Dataset entries
++++++++++++++++++++

(** C29: over every sequence of operations, [LocalReceiverDirectory] (keyed by the
    printed address) returns the results of the abstract directory keyed by the
    address itself, and ends with the same owner and version for every address. *)
Theorem local_directory_refines_spec ops :
  Forall DirectorySpec.op_wf ops -> Z.of_nat (length ops) < 18446744073709551615 ->
  (DirectorySpec.run DirectorySpec.impl ops ∅).1 = (DirectorySpec.run DirectorySpec.step ops (fun _ => None)).1 /\
  forall r, wf_receiver r ->
    LocalReceiverDirectory.Resolve (DirectorySpec.run DirectorySpec.impl ops ∅).2 r =
    location_of ((DirectorySpec.run DirectorySpec.step ops (fun _ => None)).2 r).
Proof.
  intros Hwf Hlen.
  assert (forall m d, DirectorySpec.agree (length ops) m d ->
    (DirectorySpec.run DirectorySpec.impl ops m).1 = (DirectorySpec.run DirectorySpec.step ops d).1 /\
    DirectorySpec.agree 0 (DirectorySpec.run DirectorySpec.impl ops m).2 (DirectorySpec.run DirectorySpec.step ops d).2) as H.
  { clear -Hwf Hlen. induction Hwf as [|o ops Ho _ IH]; intros m d Ha; [done|]. simpl in *.
    destruct (DirectorySpec.step_agree (length ops) m d o Ho Ha) as [E1 E2]; [lia|].
    destruct (DirectorySpec.impl o m) as [r m1], (DirectorySpec.step o d) as [r' d1]; simpl in *.
    destruct (IH ltac:(lia) m1 d1 E2) as [E3 E4].
    destruct (DirectorySpec.run DirectorySpec.impl ops m1), (DirectorySpec.run DirectorySpec.step ops d1); simpl in *.
    by subst. }
  destruct (H ∅ (fun _ => None)) as [E Ha].
  { intros r Hr. split; [by apply LocalReceiverDirectory.binding_None, lookup_empty|done]. }
  split; [done|]. intros r Hr. destruct (Ha r Hr) as [<- _].
  unfold LocalReceiverDirectory.Resolve, location_of, LocalReceiverDirectory.binding.
  by destruct ((DirectorySpec.run DirectorySpec.impl ops ∅).2 !! LocalReceiverDirectory.MakeKey r).
Qed.

Definition witness_receiver : ReceiverAddress := mkReceiverAddress rt_player 100000 0.
Definition witness_owner : ProcessRef := mkProcessRef (mkProcessId 10 1) 1.
Definition witness_owner2 : ProcessRef := mkProcessRef (mkProcessId 10 2) 1.

Lemma local_directory_refines_spec_witness :
  (DirectorySpec.run DirectorySpec.impl
    [DirectorySpec.OpBind witness_receiver witness_owner; DirectorySpec.OpBind witness_receiver witness_owner2;
     DirectorySpec.OpRebind witness_receiver witness_owner witness_owner2] ∅).1 =
  [Success; Failure "receiver already bound to another owner"; Success].
Proof.
  etransitivity; [apply local_directory_refines_spec|].
  - repeat constructor; vm_compute; (reflexivity || discriminate).
  - simpl. lia.
  - vm_compute. reflexivity.
Defined.
(** A peer ends the process: while the acceptor waits for connections, a peer that
    connects and closes at once can be found gone by its reader before
    [AddConnection] has stored the reader's thread object, which is then destroyed
    while joinable ([std::terminate]). *)
Theorem hang_up_terminates_process s before behind fd :
  reachable s (before ++ Acceptor a_accepts :: behind) -> terminated s = false -> Z.of_nat (added s) < limit - 1 ->
  0 <= fd -> sockets s !! fd = None ->
  exists s' threads', rtc step (s, before ++ Acceptor a_accepts :: behind) (s', threads') /\ terminated s' = true.
Proof.
  intros Hr Ht Hlim Hfd Hfree. destruct (transport_reachable_inv s _ Hr ltac:(lia)) as [[H1 _ _ _ H5] [Hn _ _ _ _]].
  set (id := mNextConnectionId (table s)). set (s1 := (add fd s).2).
  assert (connections s1 !! id = Some (mkConnection fd false)) as Hc.
  { unfold s1, add, AddConnection, connections. cbn. destruct (mConnections (table s) !! mNextConnectionId (table s)) as [c|] eqn:E; [|apply lookup_insert_eq].
    apply H1 in E. unfold id in *. lia. }
  assert (sockets s1 !! fd = Some (mkSocket [] false)) as Hk by (unfold s1, add; cbn; apply lookup_insert_eq).
  set (s2 := s1 <| sockets := <[fd := (mkSocket [] false) <| hung_up := true |>]> (sockets s1) |>).
  assert (disconnect id s2 = Some (bool_decide (id ∈ stored s2), (close_socket fd s2) <| table := (HandleDisconnect id false (table s2)).2 |> <| stored := stored s2 ∖ {[id]} |>)) as Hd.
  { unfold disconnect. change (connections s2) with (connections s1). rewrite Hc. cbn. by replace (0 <=? fd) with true by lia. }
  set (s3 := (close_socket fd s2) <| table := _ |> <| stored := _ |>) in Hd.
  assert (connections s3 !! id = None) as Hgone.
  { apply disconnect_spec in Hd as (_ & _ & _ & Em & _). rewrite Em. apply lookup_delete_eq. }
  exists (store id s3), (before ++ [Acceptor (a_adds (announces id))] ++ (behind ++ [Reader id r_notifies]) ++ []).
  split; [|unfold store; by rewrite Hgone].
  eapply rtc_l. { apply (step_turn s before (Acceptor a_accepts) behind (accepted fd) s1 [Acceptor (a_adds (stores id))] [Reader id r_loops]); [done|].
    cbn. replace (0 <=? fd) with true by lia. rewrite bool_decide_eq_true_2 by done. done. }
  set (front := before ++ [Acceptor (a_adds (stores id))] ++ behind).
  replace (before ++ [Acceptor (a_adds (stores id))] ++ behind ++ [Reader id r_loops]) with (front ++ Reader id r_loops :: []) by (unfold front; by rewrite <- !app_assoc).
  eapply rtc_l. { apply (step_turn s1 front (Reader id r_loops) [] no_answer s1 [Reader id (r_receives fd)] []); [done|]. cbn [turn]. rewrite Hc. done. }
  eapply rtc_l. { apply (step_hangs_up s1 _ fd (mkSocket [] false)); done. }
  eapply rtc_l. { apply (step_turn s2 front (Reader id (r_receives fd)) [] read_failed s2 [Reader id r_leaves] []); [done|]. cbn [turn].
    unfold s2 at 1. cbn. rewrite lookup_insert_eq. done. }
  eapply rtc_l. { apply (step_turn s2 front (Reader id r_leaves) [] no_answer s3 [Reader id r_notifies] []); [done|]. cbn [turn]. by rewrite Hd. }
  replace (front ++ [Reader id r_notifies] ++ [] ++ []) with (before ++ Acceptor (a_adds (stores id)) :: behind ++ [Reader id r_notifies]) by (unfold front; by rewrite <- !app_assoc).
  eapply rtc_l; [|apply rtc_refl].
  apply (step_turn s3 before (Acceptor (a_adds (stores id))) (behind ++ [Reader id r_notifies]) no_answer (store id s3) [Acceptor (a_adds (announces id))] []); done.
Qed.

(** A socket descriptor is used again before the reader of a closed connection has
    called [recv]: the reader then takes the frame of another connection and
    delivers it under the id of its own. *)
Theorem reader_takes_foreign_frame :
  exists s threads frame c, reachable s threads /\ Reader 1 (r_handles frame) ∈ threads /\ connection_id frame = 1 /\
    connections s !! 1 = None /\ connections s !! 2 = Some c /\ sockets s !! socket_fd c = Some (mkSocket [] false).
Proof.
  destruct (run (listens ++ [m_turn 0 (accepted 5); m_turn 0 no_answer; m_turn 0 no_answer; m_turn 0 no_answer; m_turn 1 no_answer;
    m_call (call_Close 1) false; m_turn 0 (accepted 5); m_arrives 5 data_bytes; m_turn 1 frame_read]) (initial, [])) as [[s threads]|] eqn:E;
    [|vm_compute in E; discriminate E].
  pose proof (run_steps _ _ _ E) as Hr. vm_compute in E. injection E as <- <-. eexists _, _, _, _.
  split; [exact Hr|]. split; [apply list_elem_of_further, list_elem_of_here|]. done.
Qed.

(** A connection accepted while [Shutdown] closes the others is left behind:
    [Shutdown] has returned and nothing accepts any more, but the connection is open. *)
Theorem connection_survives_shutdown :
  exists s threads c, reachable s threads /\ mListening (table s) = false /\ connections s !! 1 = Some c /\
    is_Some (sockets s !! socket_fd c) /\ Forall (fun th => exists p, th = Reader 1 p) threads.
Proof.
  destruct (run (listens ++ [m_call call_Shutdown false; m_turn 0 (accepted 5); m_turn 0 no_answer; m_turn 0 no_answer; m_turn 0 no_answer; m_turn 0 no_answer])
    (initial, [])) as [[s threads]|] eqn:E; [|vm_compute in E; discriminate E].
  pose proof (run_steps _ _ _ E) as Hr. vm_compute in E. injection E as <- <-. eexists _, _, _.
  split; [exact Hr|]. split; [done|]. split; [done|]. split; [by eexists|]. repeat constructor; by eexists.
Qed.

++++++++++++++++++++

WHAT YOU SHOULD DO
Starting at the line that contains "split; [exact Hr|]. split; [apply", copy every line down to the last line of the records above, exactly as written.

RESULT
  split; [exact Hr|]. split; [apply list_elem_of_further, list_elem_of_here|]. done.
Qed.

(** A connection accepted while [Shutdown] closes the others is left behind:
    [Shutdown] has returned and nothing accepts any more, but the connection is open. *)
Theorem connection_survives_shutdown :
  exists s threads c, reachable s threads /\ mListening (table s) = false /\ connections s !! 1 = Some c /\
    is_Some (sockets s !! socket_fd c) /\ Forall (fun th => exists p, th = Reader 1 p) threads.
Proof.
  destruct (run (listens ++ [m_call call_Shutdown false; m_turn 0 (accepted 5); m_turn 0 no_answer; m_turn 0 no_answer; m_turn 0 no_answer; m_turn 0 no_answer])
    (initial, [])) as [[s threads]|] eqn:E; [|vm_compute in E; discriminate E].
  pose proof (run_steps _ _ _ E) as Hr. vm_compute in E. injection E as <- <-. eexists _, _, _.
  split; [exact Hr|]. split; [done|]. split; [done|]. split; [by eexists|]. repeat constructor; by eexists.
Qed.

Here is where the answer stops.